This was expected to be the lower-end version, the cheap or budget phone -- whatever you want to call it -- that was supposed not only to compete more effectively with Samsung's (SSNLF) device dominance, but also to steal share from Google's (GOOG) Android.
On Tuesday, however, at the company's long-awaited Sept. 10 event, the Street learned that Apple's new phones were -- in fact -- just dialing for profits. By listing the iPhone 5C at an unsubsidized price of $549, which is (at least) $150 more than analysts expected, it's clear that Apple has no interest in sacrificing margins for market share.

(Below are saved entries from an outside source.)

(** X19.  [nbrs] and [nbrs_to].  For states NumPy accepts as indices, both return
    the states, in ascending order, with a non-zero probability of the
    transition from (to) the given state; so [b] is among the neighbours of
    [a] exactly when [a] is among the states that lead to [b].  A state out
    of range raises [IndexError] in both. *)
Theorem nbrs_duality (self : ToyGraph.t) (n : nat) (a b : Z) :
  shape2 n n (ToyGraph.transition_matrix self) ->
  (in_bounds n a -> in_bounds n b ->
   exists from_a to_b,
     ToyGraph.nbrs self a = Ok from_a
     /\ ToyGraph.nbrs_to self b = Ok to_b
     /\ StronglySorted lt from_a /\ StronglySorted lt to_b
     /\ (forall j, j ∈ from_a <->
                   (j < n)%nat /\ probability self a (Z.of_nat j) <> 0%R)
     /\ (forall i, i ∈ to_b <->
                   (i < n)%nat /\ probability self (Z.of_nat i) b <> 0%R)
     /\ (wrap n b ∈ from_a <-> wrap n a ∈ to_b))
  /\ (~ in_bounds n a -> ToyGraph.nbrs self a = Raise IndexError)
  /\ (~ in_bounds n b -> ToyGraph.nbrs_to self b = Raise IndexError).
Proof.
  intros Hm. pose proof (ncols_square n _ Hm) as Hcols.
  pose proof Hm as [Hlen Hrows].
  assert (Hrow : forall i, (i < n)%nat ->
            length (row (ToyGraph.transition_matrix self) i) = n).
  { intros i Hi. destruct (shape2_row_nth n n _ i Hm Hi) as (r & Hr & Hlr).
    unfold row. by rewrite Hr. }
  split; [|split].
  - intros Ha Hb. unfold ToyGraph.nbrs, ToyGraph.nbrs_to. rewrite Hcols, Hlen.
    destruct (np_index_in_bounds n a Ha) as [-> Hwa].
    destruct (np_index_in_bounds n b Hb) as [-> Hwb].
    eexists _, _. split; [done|]. split; [done|].
    split; [apply where_nonzero_sorted|]. split; [apply where_nonzero_sorted|].
    assert (Hfrom : forall j,
      j ∈ ToyGraph.where_nonzero (row (ToyGraph.transition_matrix self) (wrap n a))
      <-> (j < n)%nat /\ probability self a (Z.of_nat j) <> 0%R).
    { intros j. split.
      - intros Hj. pose proof (where_nonzero_lt _ _ Hj) as Hlt.
        rewrite Hrow in Hlt by done. split; [done|].
        apply where_nonzero_elem in Hj. unfold probability.
        by rewrite Hcols, Hlen, wrap_nonneg.
      - intros [Hlt Hp]. apply where_nonzero_elem. unfold probability in Hp.
        by rewrite Hcols, Hlen, wrap_nonneg in Hp. }
    assert (Hto : forall i,
      i ∈ ToyGraph.where_nonzero
            (map (fun r : Vector => nth (wrap n b) r 0%R) (ToyGraph.transition_matrix self))
      <-> (i < n)%nat /\ probability self (Z.of_nat i) b <> 0%R).
    { intros i. split.
      - intros Hi. pose proof (where_nonzero_lt _ _ Hi) as Hlt.
        rewrite length_fmap, Hlen in Hlt. split; [done|].
        apply where_nonzero_elem in Hi. rewrite column_nth in Hi. unfold probability.
        by rewrite Hcols, Hlen, wrap_nonneg.
      - intros [Hlt Hp]. apply where_nonzero_elem. rewrite column_nth.
        unfold probability in Hp. by rewrite Hcols, Hlen, wrap_nonneg in Hp. }
    split; [exact Hfrom|]. split; [exact Hto|].
    rewrite where_nonzero_elem, where_nonzero_elem, column_nth. done.
  - intros Ha. unfold ToyGraph.nbrs. rewrite Hlen.
    by rewrite (np_index_out_of_bounds n a Ha).
  - intros Hb. unfold ToyGraph.nbrs_to. rewrite Hcols.
    by rewrite (np_index_out_of_bounds n b Hb).
Qed.

Lemma nbrs_duality_witness :
  let ring := {| ToyGraph.transition_matrix := [[0; 1]; [1; 0]]%R |} in
  exists from_a to_b,
    ToyGraph.nbrs ring (-2) = Ok from_a
    /\ ToyGraph.nbrs_to ring 1 = Ok to_b
    /\ (wrap 2 1 ∈ from_a <-> wrap 2 (-2) ∈ to_b).
Proof.
  intros ring.
  destruct (nbrs_duality ring 2 (-2) 1) as [Hboth _];
    [split; [reflexivity | repeat constructor]|].
  destruct Hboth as (from_a & to_b & Hfrom & Hto & _ & _ & _ & _ & Hdual);
    [unfold in_bounds; simpl; lia | unfold in_bounds; simpl; lia|].
  exists from_a, to_b. split; [exact Hfrom|]. split; [exact Hto | exact Hdual].
Defined.

Lemma count_loop_from (self : ToyGraph.t) (n : nat) (traj : list Z) :
  shape2 n n (ToyGraph.transition_matrix self) ->
  Forall (in_bounds n) traj ->
  forall len k c f, (1 <= k)%nat -> (k + len <= length traj - 1)%nat ->
    ToyGraph.count_loop self traj (seq k len) (c, f)
    = Ok ((c + Z.of_nat (length (filter (valid self)
                                   (take len (drop k (transitions traj))))))%Z, f).
Proof.
  intros Hm Hb. induction len as [|len IH]; intros k c f Hk Hlen.
  - simpl. by rewrite Z.add_0_r.
  - cbn [seq ToyGraph.count_loop].
    destruct (lookup_lt_is_Some_2 traj k) as [a Ha]; [lia|].
    destruct (lookup_lt_is_Some_2 traj (S k)) as [b Hb']; [lia|].
    rewrite Ha, Hb'.
    rewrite (getitem2_in_bounds self n a b Hm)
      by (eapply Forall_lookup_1 in Hb; eauto).
    assert (Hab : transitions traj !! k = Some (a, b)) by by apply transitions_lookup.
    rewrite (drop_S _ _ _ Hab). cbn [take]. rewrite filter_cons.
    run_monad. rewrite decide_False by lia.
    destruct (decide (valid self (a, b))) as [Hv|Hv].
    + rewrite bool_decide_true by exact Hv. rewrite IH by lia. cbn [length fst snd].
      f_equal. f_equal. lia.
    + rewrite bool_decide_false by exact Hv. by rewrite IH by lia.
Qed.

Lemma count_loop_run (self : ToyGraph.t) (n : nat) (traj : list Z) (c f : Z) :
  shape2 n n (ToyGraph.transition_matrix self) ->
  Forall (in_bounds n) traj ->
  ToyGraph.count_loop self traj (seq 0 (length traj - 1)) (c, f)
  = Ok ((c + correct self traj)%Z, (f + first_correct self traj)%Z).
Proof.
  intros Hm Hb. unfold correct, first_correct.
  pose proof (transitions_length traj) as Hlen.
  destruct (length traj - 1)%nat as [|len] eqn:Hl.
  - destruct (transitions traj); [|done]. simpl. by rewrite !Z.add_0_r.
  - cbn [seq ToyGraph.count_loop].
    destruct (lookup_lt_is_Some_2 traj 0) as [a Ha]; [lia|].
    destruct (lookup_lt_is_Some_2 traj 1) as [b Hb']; [lia|].
    rewrite Ha, Hb'.
    rewrite (getitem2_in_bounds self n a b Hm)
      by (eapply Forall_lookup_1 in Hb; eauto).
    assert (Hab : transitions traj !! 0%nat = Some (a, b)) by by apply transitions_lookup.
    pose proof (count_loop_from self n traj Hm Hb len 1) as Hfrom.
    destruct (transitions traj) as [|ab rest] eqn:Htr; [done|].
    simpl in Hab. injection Hab as ->. simpl in Hlen. injection Hlen as Hlen.
    change (drop 1 ((a, b) :: rest)) with rest in Hfrom.
    rewrite take_ge in Hfrom by lia.
    rewrite filter_cons. run_monad.
    destruct (decide (valid self (a, b))) as [Hv|Hv].
    + rewrite bool_decide_true by exact Hv. rewrite Hfrom by lia. cbn [length].
      f_equal. f_equal. lia.
    + rewrite bool_decide_false by exact Hv. rewrite Hfrom by lia.
      by rewrite Z.add_0_r.
Qed.

Lemma accuracy_loop_run (self : ToyGraph.t) (n : nat) :
  shape2 n n (ToyGraph.transition_matrix self) ->
  forall trajs c f total bound,
    Forall (Forall (in_bounds n)) trajs ->
    ToyGraph.accuracy_loop self trajs (c, f) total bound
    = Ok ((c + sum_over (correct self) trajs)%Z,
          (f + sum_over (first_correct self) trajs)%Z,
          (total + sum_over (fun t => Z.of_nat (length t) - 1) trajs)%Z,
          from_option Some bound (last trajs)).
Proof.
  intros Hm. induction trajs as [|traj trajs IH]; intros c f total bound Hb.
  - simpl. by rewrite !Z.add_0_r.
  - apply Forall_cons in Hb as [Hb Hbs]. cbn [ToyGraph.accuracy_loop].
    rewrite (count_loop_run self n traj c f Hm Hb). run_monad.
    rewrite IH by done. f_equal. f_equal; [f_equal; [f_equal; lia | lia]|].
    rewrite last_cons. by destruct (last trajs).
Qed.

Lemma transition_accuracy_run (self : ToyGraph.t) (n : nat) (trajs : list (list Z))
    (traj : list Z) :
  shape2 n n (ToyGraph.transition_matrix self) ->
  Forall (Forall (in_bounds n)) trajs ->
  last trajs = Some traj ->
  ToyGraph.transition_accuracy self trajs
  = if decide (1 < length traj)%nat then
      if decide (sum_over (fun t => Z.of_nat (length t) - 1)%Z trajs = 0%Z)
      then inl ToyGraph.ZeroDivisionError
      else inr ((IZR (sum_over (correct self) trajs)
                 / IZR (sum_over (fun t => Z.of_nat (length t) - 1)%Z trajs))%R,
                (IZR (sum_over (first_correct self) trajs)
                 / IZR (Z.of_nat (length trajs)))%R)
    else inr (0%R, 0%R).
Proof.
  intros Hm Hb Hlast. unfold ToyGraph.transition_accuracy.
  rewrite (accuracy_loop_run self n Hm trajs 0 0 0 None Hb), Hlast. simpl.
  by rewrite !Z.add_0_l.
Qed.

(** X20.  [transition_accuracy].  Over no trajectory the call fails: [traj] is
    unbound after the loop.  Otherwise the trajectory that is last in the
    list decides: when it has fewer than two states the result is [(0, 0)]
    whatever the other trajectories are; when it has two or more, the result
    is the number of valid transitions over the sum of [len(traj) - 1], and
    the number of trajectories with a valid first transition over the number
    of trajectories.  That sum counts -1 for an empty trajectory, and the
    call divides by zero when it is zero. *)
Theorem transition_accuracy_spec (self : ToyGraph.t) (n : nat) (trajs : list (list Z))
    (traj : list Z) :
  ToyGraph.transition_accuracy self [] = inl ToyGraph.UnboundLocalError
  /\ (shape2 n n (ToyGraph.transition_matrix self) ->
      Forall (Forall (in_bounds n)) trajs ->
      last trajs = Some traj ->
      let total := sum_over (fun t => Z.of_nat (length t) - 1)%Z trajs in
      ((length traj <= 1)%nat ->
       ToyGraph.transition_accuracy self trajs = inr (0%R, 0%R))
      /\ ((1 < length traj)%nat -> total = 0%Z ->
          ToyGraph.transition_accuracy self trajs = inl ToyGraph.ZeroDivisionError)
      /\ ((1 < length traj)%nat -> total <> 0%Z ->
          ToyGraph.transition_accuracy self trajs
          = inr ((IZR (sum_over (correct self) trajs) / IZR total)%R,
                 (IZR (sum_over (first_correct self) trajs)
                  / IZR (Z.of_nat (length trajs)))%R))).
Proof.
  split; [done|]. intros Hm Hb Hlast total.
  rewrite (transition_accuracy_run self n trajs traj Hm Hb Hlast). fold total.
  split; [|split].
  - intros Hlen. by rewrite decide_False by lia.
  - intros Hlen Htotal. by rewrite decide_True, decide_True by done.
  - intros Hlen Htotal. by rewrite decide_True, decide_False by done.
Qed.

Lemma transition_accuracy_spec_witness :
  let ring := {| ToyGraph.transition_matrix := [[0; 1]; [1; 0]]%R |} in
  ToyGraph.transition_accuracy ring [[0; 1; 0]; [1; 1]]%Z
  = inr ((IZR (sum_over (correct ring) [[0; 1; 0]; [1; 1]]%Z) / 3)%R,
         (IZR (sum_over (first_correct ring) [[0; 1; 0]; [1; 1]]%Z) / 2)%R)
  /\ ToyGraph.transition_accuracy ring [[]; [0; 1]]%Z = inl ToyGraph.ZeroDivisionError
  /\ ToyGraph.transition_accuracy ring [[0; 1; 0]; [1]]%Z = inr (0, 0)%R.
Proof.
  intros ring.
  assert (Hm : shape2 2 2 (ToyGraph.transition_matrix ring))
    by (split; [reflexivity | repeat constructor]).
  split; [|split].
  - destruct (transition_accuracy_spec ring 2 [[0; 1; 0]; [1; 1]]%Z [1; 1]%Z)
      as [_ Hspec].
    destruct Hspec as (_ & _ & Hrun); [exact Hm | | reflexivity |].
    { repeat constructor; unfold in_bounds; simpl; lia. }
    apply Hrun; simpl; lia.
  - destruct (transition_accuracy_spec ring 2 [[]; [0; 1]]%Z [0; 1]%Z) as [_ Hspec].
    destruct Hspec as (_ & Hrun & _); [exact Hm | | reflexivity |].
    { repeat constructor; unfold in_bounds; simpl; lia. }
    apply Hrun; [simpl; lia | reflexivity].
  - destruct (transition_accuracy_spec ring 2 [[0; 1; 0]; [1]]%Z [1]%Z) as [_ Hspec].
    destruct Hspec as (Hrun & _ & _); [exact Hm | | reflexivity |].
    { repeat constructor; unfold in_bounds; simpl; lia. }
    apply Hrun. simpl. lia.
Defined.
Lemma recv_fault e rest b :
  socks w !! fd = Some (Conn (e :: rest) b) ->
  recv fd BUFSIZE w =
    (Raise (socket_error e),
     emit (EvRecv fd BUFSIZE (Failed e))
          (set_socks (<[fd := Conn rest b]> (socks w)) w)).
Proof. intros H. unfold recv. rewrite H. reflexivity. Qed.

Lemma recv_data b :
  socks w !! fd = Some (Conn [] b) ->
  recv fd BUFSIZE w =
    (Ret (str_take (Z.to_nat BUFSIZE) b),
     emit (EvRecv fd BUFSIZE (Got (str_take (Z.to_nat BUFSIZE) b)))
          (set_socks (<[fd := Conn [] (str_drop (Z.to_nat BUFSIZE) b)]> (socks w)) w)).
Proof. intros H. unfold recv. rewrite H. reflexivity. Qed.

Lemma recv_closed :
  socks w !! fd = None ->
  recv fd BUFSIZE w = (Raise (socket_error EBADF), w).
Proof. intros H. unfold recv. rewrite H. reflexivity. Qed.
End Recv.

(** ** The read loop *)

Lemma world_eq w1 w2 :
  pending w1 = pending w2 -> socks w1 = socks w2 -> next_fd w1 = next_fd w2 ->
  listen_timeout w1 = listen_timeout w2 -> busy_ports w1 = busy_ports w2 ->
  fs w1 = fs w2 -> denied w1 = denied w2 -> log w1 = log w2 ->
  w1 = w2.
Proof. destruct w1, w2; simpl; intros; subst; reflexivity. Qed.

Lemma spun_nil fd c w : socks w !! fd = Some c -> spun fd [] c w = w.
Proof.
  intros H. destruct w; unfold spun; simpl in *.
  rewrite insert_id by assumption. by rewrite app_nil_r.
Qed.

Lemma spun_spun fd es1 es2 c1 c2 w :
  spun fd es2 c2 (spun fd es1 c1 w) = spun fd (es1 ++ es2) c2 w.
Proof.
  unfold spun; simpl. rewrite insert_insert_eq, fmap_app, app_assoc. reflexivity.
Qed.

Section ReadLoop.
Variables (fd : nat) (read_delay : Q).

Lemma read_tcp_loop_would_block n w rest b :
  socks w !! fd = Some (Conn (EAGAIN :: rest) b) ->
  read_tcp_loop (S n) fd read_delay w =
    read_tcp_loop n fd read_delay (spun fd [EAGAIN] (Conn rest b) w).
Proof.
  intros H. cbn [read_tcp_loop]. unfold try_except, bind.
  rewrite (recv_fault _ _ _ _ _ H). cbn [is_socket_error exn_errno].
  rewrite decide_True by reflexivity. reflexivity.
Qed.

Lemma read_tcp_loop_fatal n w e rest b :
  socks w !! fd = Some (Conn (e :: rest) b) ->
  e <> EAGAIN ->
  read_tcp_loop (S n) fd read_delay w =
    (Raise (socket_error e), spun fd [e] (Conn rest b) w).
Proof.
  intros H He. cbn [read_tcp_loop]. unfold try_except, bind.
  rewrite (recv_fault _ _ _ _ _ H). cbn [is_socket_error exn_errno].
  rewrite decide_False by congruence. reflexivity.
Qed.

Lemma read_tcp_loop_data n w b :
  socks w !! fd = Some (Conn [] b) ->
  read_tcp_loop (S n) fd read_delay w =
    (Ret (str_take (Z.to_nat BUFSIZE) b), drained fd b w).
Proof.
  intros H. simpl. unfold try_except, bind.
  rewrite (recv_data _ _ _ H). reflexivity.
Qed.

Lemma read_tcp_loop_closed n w :
  socks w !! fd = None ->
  read_tcp_loop (S n) fd read_delay w = (Raise (socket_error EBADF), w).
Proof.
  intros H. simpl. unfold try_except, bind.
  rewrite (recv_closed _ _ H). simpl.
  destruct (decide (Some EBADF = Some EAGAIN)) as [E|E]; [discriminate E|reflexivity].
Qed.

(** Would-block errors are retried, one [recv] after the other. *)
Lemma read_tcp_loop_spin es : forall n w tail b,
  Forall (fun e => e = EAGAIN) es ->
  socks w !! fd = Some (Conn (es ++ tail) b) ->
  read_tcp_loop (length es + n) fd read_delay w =
    read_tcp_loop n fd read_delay (spun fd es (Conn tail b) w).
Proof.
  induction es as [|e es IH]; intros n w tail b Hes H.
  - simpl. by rewrite spun_nil.
  - inversion Hes as [|? ? He Hes']; subst.
    change (length (EAGAIN :: es) + n) with (S (length es + n)).
    rewrite (read_tcp_loop_would_block _ _ (es ++ tail) b) by exact H.
    rewrite (IH n _ tail b Hes').
    + by rewrite spun_spun.
    + simpl. apply lookup_insert_eq.
Qed.

(** The loop returns only from a socket whose pending errors are all
    would-block errors, fewer than the iterations allowed. *)
Lemma read_tcp_loop_ret_inv spins : forall w data w',
  read_tcp_loop spins fd read_delay w = (Ret data, w') ->
  exists c, socks w !! fd = Some c
            /\ Forall (fun e => e = EAGAIN) (faults c)
            /\ length (faults c) < spins.
Proof.
  induction spins as [|spins IH]; intros w data w' H; [discriminate H|].
  destruct (socks w !! fd) as [[es b]|] eqn:Hc.
  - destruct es as [|e es].
    + exists (Conn [] b); simpl; repeat split; [constructor | lia].
    + destruct (decide (e = EAGAIN)) as [->|He].
      * rewrite (read_tcp_loop_would_block _ _ _ _ Hc) in H.
        apply IH in H as (c & Hc' & Hall & Hlen).
        simpl in Hc'. rewrite lookup_insert_eq in Hc'. injection Hc' as <-.
        exists (Conn (EAGAIN :: es) b); simpl in *; repeat split;
          [constructor; auto | lia].
      * rewrite (read_tcp_loop_fatal _ _ _ _ _ Hc He) in H. discriminate H.
  - rewrite (read_tcp_loop_closed _ _ Hc) in H. discriminate H.
Qed.
End ReadLoop.

(** ** One connection *)

Lemma run_server_served spins opts w c rest :
  pending w = c :: rest ->
  good spins c ->
  datafile opts ∉ denied w ->
  run_server spins opts w = (Ret tt, served opts c w).
Proof.
  intros Hp [Hall Hlen] Hden.
  destruct c as [es b]; simpl in Hall, Hlen.
  unfold run_server, bind at 1. unfold accept. rewrite Hp.
  unfold bind at 1, print at 1.
  unfold bind at 1, read_tcp, bind at 1, print at 1.
  replace spins with (length es + S (spins - S (length es))) by lia.
  rewrite (read_tcp_loop_spin _ _ es _ _ [] b Hall)
    by (simpl; rewrite app_nil_r; apply lookup_insert_eq).
  rewrite (read_tcp_loop_data _ _ _ _ b) by (simpl; apply lookup_insert_eq).
  unfold bind at 1, open_w. rewrite decide_False by exact Hden.
  unfold bind, file_write, print, file_close, try_except, conn_close.
  f_equal. apply world_eq;
    cbn [emit set_fs set_socks spun drained take_pending served
         pending socks next_fd listen_timeout busy_ports fs denied log];
    try reflexivity.
  - by rewrite Hp.
  - rewrite !insert_insert_eq. rewrite delete_insert_eq. reflexivity.
  - rewrite lookup_insert_eq, insert_insert_eq. reflexivity.
  - unfold served_log, payload. cbn [faults rxbuf fmap].
    rewrite <- !app_assoc. reflexivity.
Qed.

Lemma run_server_accepted spins opts w c rest :
  pending w = c :: rest ->
  run_server spins opts w =
    (data <- read_tcp spins (next_fd w) (delay opts) ;;
     FILE <- open_w (datafile opts) ;;
     file_write FILE data ;;;
     print ("Write: " ++ data) ;;;
     file_close FILE ;;;
     try_except
       (print "closing connection" ;;;
        conn_close (next_fd w))
       is_Exception
       (fun e => raise e)) (accepted c w).
Proof.
  intros Hp. unfold run_server, accepted, bind at 1, accept. rewrite Hp.
  unfold bind at 1, print at 1. reflexivity.
Qed.

(** Whatever the loop ends with, it has only called [recv] on its own
    socket and has touched nothing else. *)
Lemma read_tcp_loop_frame fd read_delay spins : forall w r w',
  read_tcp_loop spins fd read_delay w = (r, w') ->
  pending w' = pending w /\ fs w' = fs w /\ denied w' = denied w
  /\ listen_timeout w' = listen_timeout w /\ next_fd w' = next_fd w
  /\ busy_ports w' = busy_ports w
  /\ exists rs, log w' = (log w ++ (EvRecv fd BUFSIZE <$> rs))%list.
Proof.
  induction spins as [|spins IH]; intros w r w' H.
  - injection H as <- <-. repeat split; try reflexivity.
    exists []. simpl. by rewrite app_nil_r.
  - destruct (socks w !! fd) as [[es b]|] eqn:Hc.
    + destruct es as [|e es].
      * rewrite (read_tcp_loop_data _ _ _ _ _ Hc) in H. injection H as <- <-.
        repeat split; try reflexivity. by eexists [_].
      * destruct (decide (e = EAGAIN)) as [->|He].
        -- rewrite (read_tcp_loop_would_block _ _ _ _ _ _ Hc) in H.
           apply IH in H as (-> & -> & -> & -> & -> & -> & rs & ->).
           repeat split; try reflexivity.
           exists (Failed EAGAIN :: rs). simpl. by rewrite <- app_assoc.
        -- rewrite (read_tcp_loop_fatal _ _ _ _ _ _ _ Hc He) in H.
           injection H as <- <-. repeat split; try reflexivity. by eexists [_].
    + rewrite (read_tcp_loop_closed _ _ _ _ Hc) in H. injection H as <- <-.
      repeat split; try reflexivity. exists []. simpl. by rewrite app_nil_r.
Qed.

(** [run_server] returns only after it has served a good connection,
    and then the world is [served]. *)
Lemma run_server_ret_inv spins opts w w' :
  run_server spins opts w = (Ret tt, w') ->
  exists c rest,
    pending w = c :: rest /\ good spins c /\ (datafile opts ∉ denied w)
    /\ w' = served opts c w.
Proof.
  intros H. destruct (pending w) as [|c rest] eqn:Hp.
  - unfold run_server, bind, accept in H. rewrite Hp in H.
    destruct (listen_timeout w); discriminate H.
  - assert (Hgood : good spins c).
    { rewrite (run_server_accepted _ _ _ _ _ Hp) in H.
      unfold bind at 1, read_tcp, bind at 1, print at 1 in H.
      destruct (read_tcp_loop _ _ _ _) as [[data| |] w1] eqn:Hr; try discriminate H.
      apply read_tcp_loop_ret_inv in Hr as (c' & Hc' & Hg).
      unfold accepted, emit, take_pending in Hc'; simpl in Hc'.
      rewrite lookup_insert_eq in Hc'. injection Hc' as <-. exact Hg. }
    destruct (decide (datafile opts ∈ denied w)) as [Hd|Hd].
    + exfalso. destruct c as [es b]. destruct Hgood as [Hall Hlen]; simpl in *.
      rewrite (run_server_accepted _ _ _ _ _ Hp) in H.
      unfold bind at 1, read_tcp, bind at 1, print at 1 in H.
      replace spins with (length es + S (spins - S (length es))) in H by lia.
      rewrite (read_tcp_loop_spin _ _ es _ _ [] b Hall) in H
        by (simpl; rewrite app_nil_r; apply lookup_insert_eq).
      rewrite (read_tcp_loop_data _ _ _ _ b) in H by (simpl; apply lookup_insert_eq).
      unfold bind at 1, open_w in H. rewrite decide_True in H by exact Hd.
      discriminate H.
    + exists c, rest.
      rewrite (run_server_served _ _ _ _ _ Hp Hgood Hd) in H. injection H as <-.
      auto.
Qed.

And given that the stock is down more than 5% following the announcement, it's safe to say the Street hung up on the optimism.here. I can't say that I expected this sort of overreaction, either. But let's have some perspective. Admittedly, as an Apple shareholder, I don't believe that the event -- in its entirety -- lived up to its billing, particularly since China Mobile (CHL), the world's largest carrier with over 740 million subscribers, didn't make the agenda. Even so, I believe Apple understands its current market position. To that end, it's more than ridiculous that we, on the outside looking in, feel that we have more of an urgency to get Apple to decide between market share or margin. It was not a "flip of a coin" decision. I'm not disagreeing that the 5C is still premium priced. But for a premium brand, this was a calculated move -- one that, I believe, signals that other product launches are certainly on the way. Besides, Apple had sent signals during the third-quarter conference call that the phones would have been on the high end of the price range. This was why management issued guidance that was lowered by as much as 5%. This -- according to my calculations -- implied that revenue would be flat on a quarter-over-quarter basis. Essentially, I believe Apple would have guided fourth-quarter revenues higher if it had anticipated robust sales on a cheaper price-point phone.